Above example shows how filter by reference can solve straightforward questions like "Find all articles that are published by New Yorker". But questions like "Find all articles that are written by authors that wrote at least two articles", cannot be answered by the above query structure. It is however possible to filter by reference count. To do so, simply provide one of the existing compare operators (Equal, LessThan, LessThanEqual, GreaterThan, GreaterThanEqual) and use it directly on the reference element. For example:

import weaviate
import weaviate.classes as wvc
import os

client = weaviate.connect_to_local()

try:
response = collection.query.fetch_objects(
filters=wvc.query.Filter.by_ref_count(link_on="inPublication").greater_than(2),
return_references=wvc.query.QueryReference(link_on="inPublication", return_properties=["name"]),
limit=2
)

for o in response.objects:
print(o.properties) # Inspect returned objects
for ref_o in o.references["inPublication"].objects:
print(ref_o.properties)

finally:
client.close()
Expected response
{
"data": {
"Get": {
"Author": [
{
"name": "Agam Shah",
"writesFor": [
{
"name": "Wall Street Journal"
},
{
"name": "Wall Street Journal"
}
]
},
{
"name": "Costas Paris",
"writesFor": [
{
"name": "Wall Street Journal"
},
{
"name": "Wall Street Journal"
}
]
},
...
]
}
}
}

By geo coordinates

A special case of the Where filter is with geoCoordinates. This filter is only supported by the Get{} function. If you've set the geoCoordinates property type, you can search in an area based on kilometers.

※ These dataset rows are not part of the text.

(* ===== verification/Texts.v ===== *)
(** * What [ls], [file], [pipe] and [disk read] leave on the screen *)
(** The commands of [src/net/netcmd.c] that show what another component
    holds, composed with it: the root directory of [FileSys] entry by entry, the file
    a name stands for, two words through a pipe of [Ipc], and a sector of the medium. *)

From Stdlib Require Import String.
From S2P Require Import Prelude Memory CString Block Ports Netcmd.
From S2P Require Vga Process Ipc FileSys Disk Net Socket Dns Dhcp Http Ui.

(** ** The directory as a list *)

Section Directory.
Import FileSys.

(** The entries a listing shows, from entry [i] on: neither deleted nor the label
    of the volume, up to the end mark. *)
Fixpoint directory (n : nat) (cache : list Z) (i : Z) : list fs_dir_entry_t :=
  match n with
  | O => []
  | S n =>
      match dir_entry cache i with
      | Ok e =>
          if hd 0 (filename e) =? 0 then [] else
          if (hd 0 (filename e) =? 0xE5) || negb (Z.land (attributes e) FS_ATTR_VOLUME =? 0)
          then directory n cache (i + 1) else e :: directory n cache (i + 1)
      | Err _ => []
      end
  end.

(** What [fs_list_dir] and [fs_get_file_info] tell of an entry. *)
Record describes (e : fs_dir_entry_t) (x : fs_dir_info_t) : Prop := {
  ds_name : exists r, di_filename x = cstr (entry_name e) r /\ nul_free (entry_name e);
  ds_attributes : di_attributes x = attributes e;
  ds_size : di_file_size x = file_size e;
  ds_cluster : di_start_cluster x = low_cluster e
}.

Lemma fill_describes e inf : entry_ok e -> length (di_filename inf) = 13%nat ->
  exists x, fill_info e inf = Ok x /\ describes e x.
Proof.
  intros He Hl. unfold fill_info. rewrite build_name_spec, bind_ret by done. eexists. split; [reflexivity|].
  constructor; try done. cbn [di_filename].
  destruct (built_cstr e (drop (S (length (text83 e))) (di_filename inf)) He) as (r & -> & Hn). by exists r.
Qed.

Lemma list_from_directory cache n : root_ok cache -> forall pre rest i max, 0 <= i -> i + Z.of_nat n = FS_ROOT_ENTRIES ->
  (n <= length rest)%nat -> zlen pre + Z.of_nat n <= max ->
  Forall (fun x => length (di_filename x) = 13%nat) rest ->
  exists xs rest', list_from n cache (pre ++ rest) max (zlen pre) i =
      Ok (zlen pre + zlen (directory n cache i), pre ++ xs ++ rest') /\ Forall2 describes (directory n cache i) xs.
Proof.
  intros Hr. induction n as [|n IH]; intros pre rest i max Hi Hn Hrest Hmax He; cbn [list_from directory].
  { exists [], rest. change (zlen (@nil fs_dir_entry_t)) with 0. rewrite Z.add_0_r. by split. }
  assert (Hstop : exists xs rest', Ok (zlen pre, pre ++ rest) = Ok (zlen pre + zlen (@nil fs_dir_entry_t), pre ++ xs ++ rest') /\
    Forall2 describes [] xs).
  { exists [], rest. change (zlen (@nil fs_dir_entry_t)) with 0. rewrite Z.add_0_r. by split. }
  rewrite (proj2 (Z.leb_gt _ _)) by lia.
  destruct (dir_entry_spec cache i Hr) as (e & -> & Hok); [unfold FS_ROOT_ENTRIES in *; lia|]. rewrite bind_ret.
  pose proof Hok as [[Hfl _] _ _ _ _]. destruct (filename e) as [|c0 fn] eqn:Efn; [discriminate Hfl|].
  change (rd (c0 :: fn) 0) with (Ok c0). rewrite bind_ret. cbn [hd]. destruct (c0 =? 0); [exact Hstop|].
  destruct (_ || _); [apply IH; done || lia|].
  destruct rest as [|inf rest]; [cbn in Hrest; lia|]. apply Forall_cons in He as [Hinf He]. rewrite rd_mid, bind_ret.
  destruct (fill_describes e inf Hok Hinf) as (x & -> & Hx). rewrite bind_ret, wr_mid, bind_ret.
  assert (Hz : zlen (pre ++ [x]) = zlen pre + 1) by (rewrite zlen_app; done).
  change (pre ++ x :: rest) with (pre ++ [x] ++ rest). rewrite app_assoc, <- Hz.
  destruct (IH (pre ++ [x]) rest (i + 1) max) as (xs & rest' & E & Hxs); try done; try (cbn in Hrest; lia).
  exists (x :: xs), rest'. rewrite E, <- app_assoc. split; [|by constructor]. do 2 f_equal.
  rewrite Hz. unfold zlen. cbn [length]. lia.
Qed.

Lemma directory_length cache n : forall i, zlen (directory n cache i) <= Z.of_nat n.
Proof.
  unfold zlen. induction n as [|n IH]; intros i; [done|]. cbn [directory]. destruct (dir_entry cache i); [|cbn; lia].
  specialize (IH (i + 1)). repeat case_if; cbn [length]; lia.
Qed.
End Directory.

(** ** Numbers of any sign *)

(** A number that [itoa] can negate. *)
Definition printable (v : Z) : Prop := i32 v <> - 2 ^ 31.

Lemma number_text {D P} `{Bus P} v buf base (s : sys D P) : base = 10 \/ base = 16 -> Vga.vga_wf (y_vga s) ->
  printable v -> 12 <= zlen buf ->
  prints (fun b => zlen b = zlen buf /\ exists r, b = cstr (itoa_text (i32 v) base) r) (number v buf base)
    (itoa_text (i32 v) base) s.
Proof.
  intros Hbase Hw Hv Hb. unfold printable in Hv. set (x := i32 v) in *.
  assert (Hx : - 2 ^ 31 < x < 2 ^ 31) by (unfold x, i32 in *; lia).
  assert (Hl : zlen (itoa_text x base) <= 11).
  { destruct Hbase as [-> | ->].
    - pose proof (itoa_text_digits x 10 10 ltac:(lia) ltac:(lia) ltac:(change (10 ^ Z.of_nat 10) with 10000000000; lia)).
      destruct (x <? 0); lia.
    - pose proof (itoa_text_digits x 16 8 ltac:(lia) ltac:(lia) ltac:(change (16 ^ Z.of_nat 8) with 4294967296; lia)).
      destruct (x <? 0); lia. }
  unfold number. fold x. eapply prints_lift; [apply itoa_spec; lia|]. apply prints_nil_r.
  eapply prints_bind; [apply prints_write; [done|apply itoa_text_clean; lia]|]. intros. apply prints_ret; [done|].
  split; [|by eexists]. unfold zlen in *. rewrite length_app. cbn [length]. rewrite length_drop. lia.
Qed.

Lemma clean_nul_free t : nul_free t -> Forall (fun c => c <> 0) t.
Proof. intros Ht. eapply Forall_impl; [exact Ht|by intros ? []]. Qed.

(** The cached root directory, once [fs_init] has succeeded. *)
Definition mounted (f : FileSys.fs) : option (list Z) :=
  if FileSys.g_fs_initialized f =? 0 then None else FileSys.g_root_dir_cache f.

(** ** [ls] *)

Definition ls_row (e : FileSys.fs_dir_entry_t) : list Z :=
  padded (FileSys.entry_name e) 16 ++ padded (itoa_text (i32 (FileSys.file_size e)) 10) 9 ++
  (if Z.land (FileSys.attributes e) FS_ATTR_DIRECTORY =? 0 then chars "-" else chars "<DIR>") ++ [10].

Definition ls_text (es : list FileSys.fs_dir_entry_t) : list Z :=
  chars "NAME             SIZE      ATTR" ++ [10] ++ chars "================ ========= ======" ++ [10] ++
  concat (ls_row <$> es) ++ [10] ++ chars "Total: " ++ itoa_text (zlen es) 10 ++ chars " entries" ++ [10].

Section Ls.
Context {D P : Type} `{Bus P}.
Implicit Types (s : sys D P).

Lemma entries_print es : forall xs pre rest buf s, Vga.vga_wf (y_vga s) -> Forall2 describes es xs ->
  Forall (fun e => printable (FileSys.file_size e)) es -> 12 <= zlen buf ->
  prints (fun b => zlen b = zlen buf) (list_entries (length es) (pre ++ xs ++ rest) (zlen pre) buf)
    (concat (ls_row <$> es)) s.
Proof.
  induction es as [|e es IH]; intros xs pre rest buf s Hw Hxs Hp Hb.
  { apply Forall2_nil_inv_l in Hxs as ->. by apply prints_ret. }
  apply Forall2_cons_inv_l in Hxs as (x & xs' & [(r & Hname & Hnf) Hat Hsz _] & Hxs & ->). apply Forall_cons in Hp as [Hp1 Hp].
  cbn [length list_entries fmap list_fmap concat app]. eapply prints_lift; [apply rd_app_mid|].
  rewrite Hname, Hat, Hsz. pose proof (clean_nul_free _ Hnf) as Hc. unfold ls_row at 1, padded. rewrite <- !app_assoc.
  eapply prints_bind; [by apply prints_write|]. intros _ ? ? _ ?.
  eapply prints_bind; [by apply pad_prints|]. intros _ ? ? _ ?.
  eapply prints_bind; [apply number_text; [by left|done..]|]. intros b ? ? (Hz & r1 & ->) ?.
  eapply prints_bind; [apply pad_prints; [done|by apply itoa_text_clean]|]. intros _ ? ? _ ?.
  eapply (prints_bind (fun _ => True)).
  { destruct (_ =? 0); cbn [negb]; by apply prints_say. }
  intros _ ? ? _ ?. eapply prints_bind; [by apply prints_put|]. intros _ ? ? _ ?.
  assert (Hpre : zlen pre + 1 = zlen (pre ++ [x])) by (rewrite zlen_app; done).
  rewrite Hpre, cons_middle, (assoc_L app). rewrite <- Hz.
  apply IH; done || lia.
Qed.

Lemma ls_mounted cache entries buf s : Vga.vga_wf (y_vga s) -> FileSys.root_ok cache ->
  FileSys.g_fs_initialized (y_fs s) <> 0 -> FileSys.g_root_dir_cache (y_fs s) = Some cache -> length entries = 224%nat ->
  Forall (fun x => length (FileSys.di_filename x) = 13%nat) entries -> zlen buf = 32 ->
  Forall (fun e => printable (FileSys.file_size e)) (directory 224 cache 0) ->
  prints (fun r => r = 0) (cmd_ls entries buf) (ls_text (directory 224 cache 0)) s.
Proof.
  intros Hw Hroot Hi Ec Hl He Hb Hp. unfold cmd_ls.
  destruct (list_from_directory cache 224 Hroot [] entries 0 FileSys.FS_ROOT_ENTRIES) as (xs & rest & E & Hxs); try done; try lia.
  cbn [app] in E. change (zlen (@nil FileSys.fs_dir_info_t)) with 0 in E. rewrite Z.add_0_l in E.
  pose proof (directory_length cache 224 0) as Hn. set (es := directory 224 cache 0) in *. pose proof (zlen_nonneg es).
  assert (Hc : i32 (zlen es) = zlen es) by (apply i32_id; unfold is_i32; lia).
  eapply prints_query; [reflexivity|]. eapply prints_lift.
  { unfold FileSys.fs_list_dir. rewrite (proj2 (Z.eqb_neq _ _) Hi), Ec. change (Z.to_nat FileSys.FS_ROOT_ENTRIES) with 224%nat.
    rewrite E, bind_ret. reflexivity. }
  cbv beta iota. rewrite (proj2 (Z.ltb_ge _ _)) by lia. change (default [] (Some (xs ++ rest))) with (xs ++ rest).
  unfold ls_text. rewrite (app_assoc (chars "NAME             SIZE      ATTR")). print_step idtac.
  rewrite (app_assoc (chars "================ ========= ======")). print_step idtac.
  replace (Z.to_nat (zlen es)) with (length es) by (unfold zlen; lia).
  eapply prints_bind; [apply (entries_print es xs [] rest); done || lia|]. intros b ? ? Hz ?. cbv beta in Hz.
  rewrite (app_assoc [10]). eapply prints_bind; [by apply (prints_text ([10] ++ chars "Total: ") [])|]. intros _ ? ? _ ?.
  rewrite <- Hc at 2. eapply prints_bind; [apply number_text; [by left|done|unfold printable; rewrite Hc; lia|lia]|].
  intros ? ? ? _ ?. apply prints_nil_r. eapply prints_bind; [by apply prints_sayln|]. intros. by apply prints_ret.
Qed.
End Ls.

(** ** [file] *)

Definition file_text (e : FileSys.fs_dir_entry_t) : list Z :=
  chars "File: " ++ FileSys.entry_name e ++ [10] ++
  chars "Size: " ++ itoa_text (i32 (FileSys.file_size e)) 10 ++ chars " bytes" ++ [10] ++
  chars "Start cluster: " ++ itoa_text (FileSys.low_cluster e) 10 ++ [10] ++
  chars "Attributes: " ++ itoa_text (FileSys.attributes e) 16 ++ [10].

(** ** [pipe] *)

Section Pipe.
Context {D P : Type} `{Bus P}.
Implicit Types (s : sys D P).

(** [m] writes [t] and leaves the system as [y], but for the console. *)
Definition leaves {A} (Q : A -> Prop) (m : M (sys D P) A) (t : list Z) (y s : sys D P) : Prop :=
  exists a v p, m s = Ok (a, set_console v p y) /\ Q a /\ Vga.vga_wf v /\
    Vga.term_of v = Vga.Term.write t (Vga.term_of (y_vga s)).

Lemma leaves_prints {A} (Q : A -> Prop) m t y s : prints Q m t s ->
  (forall v p, set_console v p s = set_console v p y) -> leaves Q m t y s.
Proof. intros (a & v & p & E & Hr) Hy. exists a, v, p. by rewrite E, Hy. Qed.

Lemma leaves_bind {A B} (Q : A -> Prop) (R : B -> Prop) m (f : A -> M (sys D P) B) t1 t2 y1 y s : leaves Q m t1 y1 s ->
  (forall a v p, Q a -> Vga.vga_wf v -> leaves R (f a) t2 y (set_console v p y1)) -> leaves R (m ≫= f) (t1 ++ t2) y s.
Proof.
  intros (a & v & p & E & Hq & Hw & Ht) Hf. destruct (Hf a v p Hq Hw) as (b & v' & p' & E' & Hr & Hw' & Ht').
  exists b, v', p'. split; [by eapply M_run; [exact E|]|]. split; [done|]. split; [done|].
  rewrite term_write_app, <- Ht. exact Ht'.
Qed.

Lemma leaves_after {A B} (Q : A -> Prop) (R : B -> Prop) m (f : A -> M (sys D P) B) t1 t2 y s : prints Q m t1 s ->
  (forall a v p, Q a -> Vga.vga_wf v -> leaves R (f a) t2 y (set_console v p s)) -> leaves R (m ≫= f) (t1 ++ t2) y s.
Proof. intros Hm. eapply leaves_bind. by apply leaves_prints. Qed.

(** The target counts up to the console. *)
Lemma leaves_console {A} (Q : A -> Prop) (m : M (sys D P) A) t y y' s : leaves Q m t y s ->
  (forall v p, set_console v p y = set_console v p y') -> leaves Q m t y' s.
Proof. intros (a & v & p & E & Hr) Hy. exists a, v, p. by rewrite E, Hy. Qed.

(** A step of another component. *)
Lemma leaves_step {A B} (R : B -> Prop) (m : M (sys D P) A) (f : A -> M (sys D P) B) a s1 t y s :
  m s = Ok (a, s1) -> y_vga s1 = y_vga s -> leaves R (f a) t y s1 -> leaves R (m ≫= f) t y s.
Proof.
  intros E Hv (b & v & p & E' & Hq & Hw & Ht). exists b, v, p. split; [by eapply M_run; [exact E|]|].
  by rewrite <- Hv.
Qed.

Lemma leaves_ipc {A B} (R : B -> Prop) (g : M Ipc.ipc A) (f : A -> M (sys D P) B) a i1 t y s :
  g (y_ipc s) = Ok (a, i1) -> leaves R (f a) t y (set_ipc i1 s) -> leaves R (on_ipc g ≫= f) t y s.
Proof. intros E. eapply leaves_step; [by apply zoom_run|done]. Qed.

Lemma leaves_query {A B} (R : B -> Prop) (m : M (sys D P) A) (f : A -> M (sys D P) B) a t y s :
  m s = Ok (a, s) -> leaves R (f a) t y s -> leaves R (m ≫= f) t y s.
Proof. intros E. by eapply leaves_step. Qed.

Lemma leaves_lift {A B} (R : B -> Prop) (r : res A) a (f : A -> M (sys D P) B) t y s :
  r = Ok a -> leaves R (f a) t y s -> leaves R (liftR r ≫= f) t y s.
Proof. intros ->. by eapply leaves_step. Qed.

Lemma current_pid_run stk q : Process.proc_wf stk q ->
  exists x, forall s, y_proc s = q -> current_pid s = Ok (x, s).
Proof.
  intros [Hwf (p & Hp & _)]. exists (Process.pid p). intros s Hq. unfold current_pid. eapply M_run; [reflexivity|]. cbv beta.
  rewrite Hq, (Process.current_spec _ _ Hwf). eapply lift_run; [apply Process.slot_Ok; exact Hp|]. done.
Qed.
End Pipe.

(** ** [disk read] *)

(** One byte of a dump, with the heading of its row before every sixteenth. *)
Definition hex_cell (i b : Z) : list Z :=
  (if i mod 16 =? 0 then [10] ++ chars "0x" ++ itoa_text i 16 ++ chars ": " else []) ++
  (if b <? 16 then [48] else []) ++ itoa_text b 16 ++ [32].

Fixpoint hex_text (i : Z) (l : list Z) : list Z :=
  match l with [] => [] | b :: l => hex_cell i b ++ hex_text (i + 1) l end.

For example, this curious returns all in a radius of 2KM around a specific geo-location:

import weaviate
import weaviate.classes as wvc
import os

client = weaviate.connect_to_local()

try:
response = publications.query.fetch_objects(
filters=(
wvc.query.Filter
.by_property("headquartersGeoLocation")
.within_geo_range(
coordinate=wvc.data.GeoCoordinate(
latitude=33.7579,
longitude=84.3948
),
distance=10000 # In meters
)
),
)

for o in response.objects:
print(o.properties) # Inspect returned objects

finally:
client.close()
Expected response
{
"data": {
"Get": {
"Publication": [
{
"headquartersGeoLocation": {
"latitude": 51.512737,
"longitude": -0.0962234
},
"name": "Financial Times"
},
{
"headquartersGeoLocation": {
"latitude": 51.512737,
"longitude": -0.0962234
},
"name": "International New York Times"
}
]
}
}
}

Note that geoCoordinates uses a vector index under the hood.

By null state

Using the IsNull operator allows you to do filter for objects where given properties are null or not null. Note that zero-length arrays and empty strings are equivalent to a null value.

{
Get {
<Class>(where: {
operator: IsNull,
valueBoolean: <true/false>
path: [<property>]
}
}
note

Filtering by null-state requires the target class to be configured to index this. See here for details.